Stored data entries
(** * Dockercfg secret controller for service accounts

    A shallow embedding of
    [pkg/serviceaccounts/controllers/create_dockercfg_secrets.go]:
    the classifier of generated dockercfg secret names, the token
    materialiser, the dockercfg secret builder, the reference linker and
    the reconciliation entry point, written against an abstract client
    interface, together with an in-memory API server that realises the
    interface with optimistic concurrency.

    Left out: the informer wiring of [NewDockercfgController], [Run] and
    [Stop], the [glog] lines, and the mutex around [dockerURL] (every
    computation here runs alone). *)

From Stdlib Require Import ZArith QArith Ascii.
From Stdlib.Strings Require Byte.
From stdpp Require Import base gmap sets list strings sorting.

#[local] Set Warnings "-clear-no-such-hyp".

Open Scope string_scope.
Open Scope list_scope.
Open Scope Z_scope.

(** ** Lexicographic order on Go strings

    [sort.Strings] orders strings byte-wise; [String.leb] is that
    order on Rocq strings (sequences of 8-bit characters). *)

Module StrOrd.

Definition le (s1 s2 : string) : Prop := String.leb s1 s2 = true.

#[global] Instance le_dec s1 s2 : Decision (le s1 s2).
Proof. unfold le. apply _. Defined.

End StrOrd.

(** ** [sets.String]

    A Go [map[string]struct{}]: a finite set of strings.  [List] returns
    the members sorted, as [sort.Strings] does. *)

Module sets.

Abbreviation String := (gset string).

Definition Insert (x : string) (s : String) : String := {[x]} ∪ s.
Definition Has (s : String) (x : string) : bool := bool_decide (x ∈ s).
Definition Len (s : String) : nat := size s.
Definition List (s : String) : list string := merge_sort StrOrd.le (elements s).

End sets.

(** ** API objects ([k8s.io/kubernetes/pkg/api]) *)

Module api.

(** Values of the Kubernetes API constants the controller refers to. *)
Definition ServiceAccountNameKey : string := "kubernetes.io/service-account.name".
Definition ServiceAccountUIDKey : string := "kubernetes.io/service-account.uid".
Definition ServiceAccountTokenKey : string := "token".
Definition DockerConfigKey : string := ".dockercfg".
Definition SecretTypeServiceAccountToken : string :=
  "kubernetes.io/service-account-token".
Definition SecretTypeDockercfg : string := "kubernetes.io/dockercfg".

Record ObjectMeta := mkObjectMeta {
  Name : string;
  Namespace : string;
  UID : string;
  ResourceVersion : string;
  Annotations : gmap string string
}.

Record ObjectReference := mkObjectReference { ObjectReference_Name : string }.
Record LocalObjectReference :=
  mkLocalObjectReference { LocalObjectReference_Name : string }.

Record ServiceAccount := mkServiceAccount {
  ServiceAccount_ObjectMeta : ObjectMeta;
  Secrets : list ObjectReference;
  ImagePullSecrets : list LocalObjectReference
}.

Record Secret := mkSecret {
  Secret_ObjectMeta : ObjectMeta;
  Type_ : string;
  Data : gmap string (list Byte.byte)
}.

#[global] Instance byte_eq_dec : EqDecision Byte.byte :=
  Stdlib.Strings.Byte.byte_eq_dec.
#[global] Instance ObjectMeta_eq_dec : EqDecision ObjectMeta.
Proof. solve_decision. Defined.
#[global] Instance ObjectReference_eq_dec : EqDecision ObjectReference.
Proof. solve_decision. Defined.
#[global] Instance LocalObjectReference_eq_dec
  : EqDecision LocalObjectReference.
Proof. solve_decision. Defined.
#[global] Instance ServiceAccount_eq_dec : EqDecision ServiceAccount.
Proof. solve_decision. Defined.
#[global] Instance Secret_eq_dec : EqDecision Secret.
Proof. solve_decision. Defined.

(** Field updates through a pointer, [o.Secrets = v] and the like. *)
Definition set_Secrets (v : list ObjectReference) (o : ServiceAccount) :=
  mkServiceAccount (ServiceAccount_ObjectMeta o) v (ImagePullSecrets o).
Definition set_ImagePullSecrets (v : list LocalObjectReference)
    (o : ServiceAccount) :=
  mkServiceAccount (ServiceAccount_ObjectMeta o) (Secrets o) v.
Definition set_Data (v : gmap string (list Byte.byte)) (o : Secret) :=
  mkSecret (Secret_ObjectMeta o) (Type_ o) v.

(** The zero values. *)
Definition ObjectMeta_zero : ObjectMeta := mkObjectMeta "" "" "" "" ∅.
#[global] Instance ServiceAccount_inhabited : Inhabited ServiceAccount :=
  populate (mkServiceAccount ObjectMeta_zero [] []).
#[global] Instance Secret_inhabited : Inhabited Secret :=
  populate (mkSecret ObjectMeta_zero "" ∅).

End api.

Import api.

(** The embedded [ObjectMeta] fields, read as [serviceAccount.Name]. *)
Definition sa_Name (o : ServiceAccount) := Name (ServiceAccount_ObjectMeta o).
Definition sa_Namespace (o : ServiceAccount) :=
  Namespace (ServiceAccount_ObjectMeta o).
Definition sa_UID (o : ServiceAccount) := UID (ServiceAccount_ObjectMeta o).
Definition sa_ResourceVersion (o : ServiceAccount) :=
  ResourceVersion (ServiceAccount_ObjectMeta o).
Definition secret_Name (o : Secret) := Name (Secret_ObjectMeta o).
Definition secret_Namespace (o : Secret) := Namespace (Secret_ObjectMeta o).

(** ** Errors ([k8s.io/kubernetes/pkg/api/errors])

    A Go [error] is [option error], [None] being [nil].  A function
    returning an object pointer and an [error] returns a [result T]: the object is only
    looked at once the error was found to be [nil]. *)

Module kapierrors.

Inductive StatusReason :=
| StatusReasonUnknown
| StatusReasonNotFound
| StatusReasonAlreadyExists
| StatusReasonConflict.

Inductive error :=
| StatusError (reason : StatusReason) (resource name cause : string)
| errorString (msg : string).

#[global] Instance StatusReason_eq_dec : EqDecision StatusReason.
Proof. solve_decision. Defined.
#[global] Instance error_eq_dec : EqDecision error.
Proof. solve_decision. Defined.

Definition IsConflict (err : option error) : bool :=
  match err with
  | Some (StatusError StatusReasonConflict _ _ _) => true
  | _ => false
  end.

Definition IsNotFound (err : option error) : bool :=
  match err with
  | Some (StatusError StatusReasonNotFound _ _ _) => true
  | _ => false
  end.

(** [err.Error()] of the errors built in this file. *)
Definition Error (err : error) : string :=
  match err with
  | StatusError _ _ _ cause => cause
  | errorString msg => msg
  end.

Definition NewConflict (resource name : string) (err : error) : error :=
  StatusError StatusReasonConflict resource name (Error err).
Definition NewNotFound (resource name : string) : error :=
  StatusError StatusReasonNotFound resource name "not found".
Definition NewAlreadyExists (resource name : string) : error :=
  StatusError StatusReasonAlreadyExists resource name "already exists".

End kapierrors.

Import kapierrors.

Inductive result (T : Type) :=
| Ok (v : T)
| Err (err : error).
Arguments Ok {T} v.
Arguments Err {T} err.

#[global] Instance result_eq_dec {T} `{!EqDecision T} : EqDecision (result T).
Proof. solve_decision. Defined.

Definition result_err {T} (r : result T) : option error :=
  match r with Ok _ => None | Err err => Some err end.

(** ** [credentialprovider.DockerConfig] *)

Module credentialprovider.

Record DockerConfigEntry := mkDockerConfigEntry {
  Username : string;
  Password : string;
  Email : string
}.

Abbreviation DockerConfig := (gmap string DockerConfigEntry).

End credentialprovider.

Import credentialprovider.

(** [%v] of a [[]string]. *)
Definition fmt_strings (l : list string) : string :=
  "[" +:+ String.concat " " l +:+ "]".

Definition ServiceAccountTokenSecretNameKey : string :=
  "openshift.io/token-secret.name".

(** [time.Duration] counts nanoseconds. *)
Definition Millisecond : Z := 1000000.
Definition tokenSecretWaitInterval : Z := 20 * Millisecond.
Definition tokenSecretWaitTimes : nat := 100.

(** ** The collaborators

    [Interface] is [client.Interface] restricted to the calls the
    controller makes, each a transition of the outside world [W]:
    the namespace selects the resource client, as in
    [e.client.Secrets(ns).Get(name)]. *)

Class Interface (W : Type) := {
  ServiceAccounts_Get : string → string → W → result ServiceAccount * W;
  ServiceAccounts_Update :
    string → ServiceAccount → W → result ServiceAccount * W;
  Secrets_Create : string → Secret → W → result Secret * W;
  Secrets_Get : string → string → W → result Secret * W;
  Secrets_Delete : string → string → W → option error * W
}.

(** The remaining library calls: the name generator of the secret
    strategy, [wait.Jitter] (with its [float64] factor as a rational),
    [time.Sleep], [utilruntime.HandleError], the two prefix helpers of
    [pkg/serviceaccounts/util] and [json.Marshal] on a [DockerConfig].
    Their bodies are outside [create_dockercfg_secrets.go] and are
    parameters here. *)

Class Platform (W : Type) := {
  GenerateName : string → W → string * W;
  wait_Jitter : Z → Q → W → Z * W;
  time_Sleep : Z → W → W;
  HandleError : error → W → W;
  GetDockercfgSecretNamePrefix : ServiceAccount → string;
  GetTokenSecretNamePrefix : ServiceAccount → string;
  json_Marshal : DockerConfig → result (list Byte.byte)
}.

(** What the controller was seen to ask of its collaborators. *)
Inductive Event :=
| EvServiceAccountsGet (ns name : string) (r : result ServiceAccount)
| EvServiceAccountsUpdate (ns : string) (sa : ServiceAccount)
    (r : result ServiceAccount)
| EvSecretsCreate (ns : string) (s : Secret) (r : result Secret)
| EvSecretsGet (ns name : string) (r : result Secret)
| EvSecretsDelete (ns name : string) (r : option error)
| EvSleep (d : Z)
| EvHandleError (err : error).

#[global] Instance Event_eq_dec : EqDecision Event.
Proof. solve_decision. Defined.

(** A write is a call that may change the store. *)
Definition is_write (ev : Event) : bool :=
  match ev with
  | EvServiceAccountsUpdate _ _ _ | EvSecretsCreate _ _ _
  | EvSecretsDelete _ _ _ => true
  | _ => false
  end.
Lemma ToLower_idem s : ToLower (ToLower s) = ToLower s.
Proof. rewrite !ToLower_Map. apply (Map_lower_idem (String.length s)). lia. Qed.

Lemma replace_dots_idem s : replace_dots (replace_dots s) = replace_dots s.
Proof.
  induction s as [|c s IH]; [reflexivity | ]. cbn. rewrite IH. f_equal.
  destruct (Ascii.eqb_spec c "."%char) as [->|Hc]; [reflexivity | ].
  destruct (Ascii.eqb_spec c "."%char); [contradiction | reflexivity].
Qed.

(** X18. Pull zone names ignore case and do not distinguish dots from
    dashes, for any string, not only ASCII: with Go's [strings.ToLower]
    (Unicode simple lowercase mapping, invalid UTF-8 bytes replaced by
    U+FFFD), [generatePullZoneName] gives the same name for a domain, its
    lowercase form and its form with dots replaced by dashes. The
    subdomain [sub.parent] gets the pull zone name of the domain
    [sub-parent]. *)
Theorem pull_zone_name_collisions d sub parent :
  generatePullZoneName (replace_dots d) = generatePullZoneName d
  /\ generatePullZoneName (ToLower d) = generatePullZoneName d
  /\ generateSubdomainPullZoneName sub parent = generatePullZoneName (sub ++ "-" ++ parent).
Proof.
  unfold generateSubdomainPullZoneName, generatePullZoneName.
  split; [ | split].
  - rewrite ToLower_replace_dots, replace_dots_idem. reflexivity.
  - rewrite ToLower_idem. reflexivity.
  - rewrite <- !ToLower_replace_dots, !replace_dots_app. reflexivity.
Qed.

Lemma RemoveSubdomain_missing_witness :
  demo_world.(domainIndex) !! ("blog" ++ "." ++ "example.com") = None
  /\ SubdomainProvisioner.RemoveSubdomain "blog" "example.com" demo_world
     = (RErr ("subdomain state not found: " ++ ErrStateNotFound), demo_world).
Proof.
  assert (H : demo_world.(domainIndex) !! ("blog" ++ "." ++ "example.com") = None)
    by reflexivity.
  split; [exact H | apply (RemoveSubdomain_missing "blog" "example.com" demo_world H)].
Defined.

Lemma ProvisionSubdomain_skips_success_witness :
  let w := snd (Manager.MarkSuccess "id1" (snd (Manager.Create "blog.example.com" demo_world))) in
  let r := set_UpdatedAt 100 (set_Error "" (set_CurrentStep StepCNAMESync
             (set_Status StatusSuccess (demo_rec "blog.example.com")))) in
  w.(domainIndex) !! ("blog" ++ "." ++ "example.com") = Some "id1"
  /\ w.(states) !! "id1" = Some 0%nat
  /\ w.(heap) !! 0%nat = Some r
  /\ Provisioner.ProvisionSubdomain demo_cfg "blog" "example.com" "user1" w
     = (ROk tt, with_nextLoc (S w.(nextLoc)) (with_heap (<[w.(nextLoc) := r]> w.(heap)) w)).
Proof.
  cbv zeta.
  split; [vm_compute; reflexivity | split; [vm_compute; reflexivity | split; [vm_compute; reflexivity | ]]].
  apply (ProvisionSubdomain_skips_success demo_cfg "blog" "example.com" "user1" _ "id1" 0%nat);
    vm_compute; reflexivity.
Defined.

Lemma Contains_nonempty h sub : sub <> "" -> Contains h sub = true -> h <> "".
Proof. intros Hs Hc ->. unfold Contains in Hc. destruct sub; [congruence | discriminate]. Qed.

Lemma find_some_prop {A} (f : A -> bool) l x : List.find f l = Some x -> f x = true.
Proof. intros H. apply find_some in H. tauto. Qed.

Lemma pretty_Z_app_nonempty (z : Z) s : s <> "" -> pretty z ++ s <> "".
Proof. intros Hs H. destruct (pretty z); cbn in H; [contradiction | discriminate]. Qed.

(** X19. [extractCDNHostname] returns the empty string exactly when the
    pull zone id is not positive and either there are no hostnames or the
    first hostname is empty and none contains ".bunnycdn.com". *)
Theorem extractCDNHostname_empty pz :
  extractCDNHostname pz = ""
  <-> pz.(pz_ID) <= 0
      /\ (pz.(pz_Hostnames) = []
          \/ (hd "x" pz.(pz_Hostnames) = ""
              /\ Forall (fun h => Contains h ".bunnycdn.com" = false) pz.(pz_Hostnames))).
Proof.
  unfold extractCDNHostname. destruct pz as [id name hs]. cbn [pz_Hostnames pz_ID].
  assert (Hid : (if Z.ltb 0 id then pretty id ++ ".bunnycdn.com" else "") = "" <-> id <= 0).
  { destruct (Z.ltb_spec 0 id) as [Hlt|Hle].
    - split; [intros He; exfalso; revert He; apply pretty_Z_app_nonempty; discriminate | lia].
    - split; [lia | reflexivity]. }
  destruct hs as [|h0 rest].
  - rewrite Hid. split; [tauto | tauto].
  - destruct (List.find (fun h => Contains h ".bunnycdn.com") (h0 :: rest)) as [h|] eqn:Ef.
    + split.
      * intros ->. exfalso. apply find_some_prop in Ef.
        exact (Contains_nonempty "" _ ltac:(discriminate) Ef eq_refl).
      * intros [_ [Hn | [_ Hall]]]; [discriminate | ].
        apply find_some in Ef as [Hin Hc]. rewrite Forall_forall in Hall.
        rewrite (Hall h) in Hc; [discriminate | apply list_elem_of_In, Hin].
    + assert (Hall : Forall (fun h => Contains h ".bunnycdn.com" = false) (h0 :: rest)).
      { apply Forall_forall. intros x Hx. apply list_elem_of_In in Hx.
        destruct (Contains x ".bunnycdn.com") eqn:Ex; [ | reflexivity].
        exfalso. eapply (List.find_none _ _ Ef) in Hx. congruence. }
      cbn [hd]. destruct (String.eqb_spec h0 "") as [->|Hh0].
      * rewrite Hid. split; [tauto | intros [H _]; exact H].
      * split; [intros H; contradiction | intros [_ [H1 | [H2 _]]]; [discriminate | contradiction]].
Qed.

(* ------------------------------------------------------------------ *)
(** ** Further properties: bandwidth snapshots *)

Import Snapshots.

(** X20. [GetLatestSnapshotByZone z] returns nothing exactly when no
    snapshot is of zone [z]. Otherwise it returns a snapshot of zone [z]
    with the greatest timestamp: the first one with that timestamp, as
    earlier snapshots of the zone are strictly older and later ones are
    not newer. *)
Theorem GetLatestSnapshotByZone_spec z s :
  match GetLatestSnapshotByZone z s with
  | None => Forall (fun x => x.(ZoneID) <> z) s.(snapshots)
  | Some l =>
      l.(ZoneID) = z
      /\ exists pre post, s.(snapshots) = (pre ++ l :: post)%list
         /\ Forall (fun x => x.(ZoneID) = z -> x.(Timestamp) < l.(Timestamp)) pre
         /\ Forall (fun x => x.(ZoneID) = z -> x.(Timestamp) <= l.(Timestamp)) post
  end.
Proof.
  unfold GetLatestSnapshotByZone. destruct s as [l f]. cbn [snapshots]. clear f.
  induction l as [|x l IH] using rev_ind; [constructor | ].
  rewrite fold_left_app. cbn [fold_left].
  destruct (fold_left _ l None) as [l0|] eqn:E.
  - destruct IH as (Hz & pre & post & -> & Hpre & Hpost).
    destruct (Z.eqb_spec (ZoneID x) z) as [Hx|Hx].
    + unfold After. destruct (Z.ltb_spec (Timestamp l0) (Timestamp x)) as [Hlt|Hge].
      * split; [exact Hx | ]. exists (pre ++ l0 :: post)%list, []. split; [reflexivity | ].
        split; [ | constructor].
        apply Forall_app. split; [ | constructor].
        -- eapply Forall_impl; [exact Hpre | ]. intros y Hy Hyz. specialize (Hy Hyz). lia.
        -- intros _. exact Hlt.
        -- eapply Forall_impl; [exact Hpost | ]. intros y Hy Hyz. specialize (Hy Hyz). lia.
      * split; [exact Hz | ]. exists pre, (post ++ [x])%list.
        split; [rewrite <- app_assoc; reflexivity | ]. split; [exact Hpre | ].
        apply Forall_app. split; [exact Hpost | ]. constructor; [intros _; lia | constructor].
    + split; [exact Hz | ]. exists pre, (post ++ [x])%list.
      split; [rewrite <- app_assoc; reflexivity | ]. split; [exact Hpre | ].
      apply Forall_app. split; [exact Hpost | ]. constructor; [intros Hc; contradiction | constructor].
  - destruct (Z.eqb_spec (ZoneID x) z) as [Hx|Hx].
    + split; [exact Hx | ]. exists l, []. split; [reflexivity | ].
      split; [ | constructor].
      eapply Forall_impl; [exact IH | ]. intros y Hy Hyz. contradiction.
    + apply Forall_app. split; [exact IH | ]. constructor; [exact Hx | constructor].
Qed.

(** X21. [AddSnapshot] appends the snapshot and then keeps only the
    snapshots newer than the cutoff; the new snapshot itself is dropped if
    it is not newer. The list in memory is filtered even when the save
    fails. It returns nil exactly when the save succeeds; the file then
    holds the filtered list, and otherwise the file is unchanged. *)
Theorem AddSnapshot_effect f cutoff snap s :
  let (err, s') := AddSnapshot f cutoff snap s in
  s'.(snapshots) = (keep_after cutoff s.(snapshots)
                    ++ (if Z.ltb cutoff snap.(Timestamp) then [snap] else []))%list
  /\ Forall (fun x => cutoff < x.(Timestamp)) s'.(snapshots)
  /\ (err = None <-> f = SaveOK)
  /\ (err = None -> s'.(file) = Some s'.(snapshots))
  /\ (err <> None -> s'.(file) = s.(file)).
Proof.
  unfold AddSnapshot, keep_after.
  assert (Hf : forall l, Forall (fun x => cutoff < x.(Timestamp))
                 (List.filter (fun x => After (Timestamp x) cutoff) l)).
  { intros l. apply Forall_forall. intros x Hx. apply list_elem_of_In, filter_In in Hx as [_ Hx].
    unfold After in Hx. lia. }
  assert (Happ : List.filter (fun x => After (Timestamp x) cutoff) (snapshots s ++ [snap])
                 = (List.filter (fun x => After (Timestamp x) cutoff) (snapshots s)
                    ++ (if Z.ltb cutoff snap.(Timestamp) then [snap] else []))%list).
  { rewrite List.filter_app. cbn. unfold After. destruct (Z.ltb cutoff (Timestamp snap)); reflexivity. }
  destruct f; cbn; (split; [exact Happ | ]); (split; [apply Hf | ]).
  - split; [tauto | ]. split; [reflexivity | ]. intros H; contradiction.
  - split; [split; discriminate | ]. split; [discriminate | reflexivity].
  - split; [split; discriminate | ]. split; [discriminate | reflexivity].
Qed.

Lemma filter_filter_andb {A} (f g : A -> bool) l :
  List.filter f (List.filter g l) = List.filter (fun x => g x && f x) l.
Proof.
  induction l as [|x l IH]; [reflexivity | ]. cbn.
  destruct (g x); cbn; [destruct (f x); cbn | ]; rewrite IH; reflexivity.
Qed.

DIRECTIONS
Could you retype exactly the lines above, starting at the line that contains "Record Secret := mkSecret" and ending at the line that contains "A Go [error]", and nothing more?

TASK ANSWER
Record Secret := mkSecret {
  Secret_ObjectMeta : ObjectMeta;
  Type_ : string;
  Data : gmap string (list Byte.byte)
}.

#[global] Instance byte_eq_dec : EqDecision Byte.byte :=
  Stdlib.Strings.Byte.byte_eq_dec.
#[global] Instance ObjectMeta_eq_dec : EqDecision ObjectMeta.
Proof. solve_decision. Defined.
#[global] Instance ObjectReference_eq_dec : EqDecision ObjectReference.
Proof. solve_decision. Defined.
#[global] Instance LocalObjectReference_eq_dec
  : EqDecision LocalObjectReference.
Proof. solve_decision. Defined.
#[global] Instance ServiceAccount_eq_dec : EqDecision ServiceAccount.
Proof. solve_decision. Defined.
#[global] Instance Secret_eq_dec : EqDecision Secret.
Proof. solve_decision. Defined.

(** Field updates through a pointer, [o.Secrets = v] and the like. *)
Definition set_Secrets (v : list ObjectReference) (o : ServiceAccount) :=
  mkServiceAccount (ServiceAccount_ObjectMeta o) v (ImagePullSecrets o).
Definition set_ImagePullSecrets (v : list LocalObjectReference)
    (o : ServiceAccount) :=
  mkServiceAccount (ServiceAccount_ObjectMeta o) (Secrets o) v.
Definition set_Data (v : gmap string (list Byte.byte)) (o : Secret) :=
  mkSecret (Secret_ObjectMeta o) (Type_ o) v.

(** The zero values. *)
Definition ObjectMeta_zero : ObjectMeta := mkObjectMeta "" "" "" "" ∅.
#[global] Instance ServiceAccount_inhabited : Inhabited ServiceAccount :=
  populate (mkServiceAccount ObjectMeta_zero [] []).
#[global] Instance Secret_inhabited : Inhabited Secret :=
  populate (mkSecret ObjectMeta_zero "" ∅).

End api.

Import api.

(** The embedded [ObjectMeta] fields, read as [serviceAccount.Name]. *)
Definition sa_Name (o : ServiceAccount) := Name (ServiceAccount_ObjectMeta o).
Definition sa_Namespace (o : ServiceAccount) :=
  Namespace (ServiceAccount_ObjectMeta o).
Definition sa_UID (o : ServiceAccount) := UID (ServiceAccount_ObjectMeta o).
Definition sa_ResourceVersion (o : ServiceAccount) :=
  ResourceVersion (ServiceAccount_ObjectMeta o).
Definition secret_Name (o : Secret) := Name (Secret_ObjectMeta o).
Definition secret_Namespace (o : Secret) := Namespace (Secret_ObjectMeta o).

(** ** Errors ([k8s.io/kubernetes/pkg/api/errors])

    A Go [error] is [option error], [None] being [nil].  A function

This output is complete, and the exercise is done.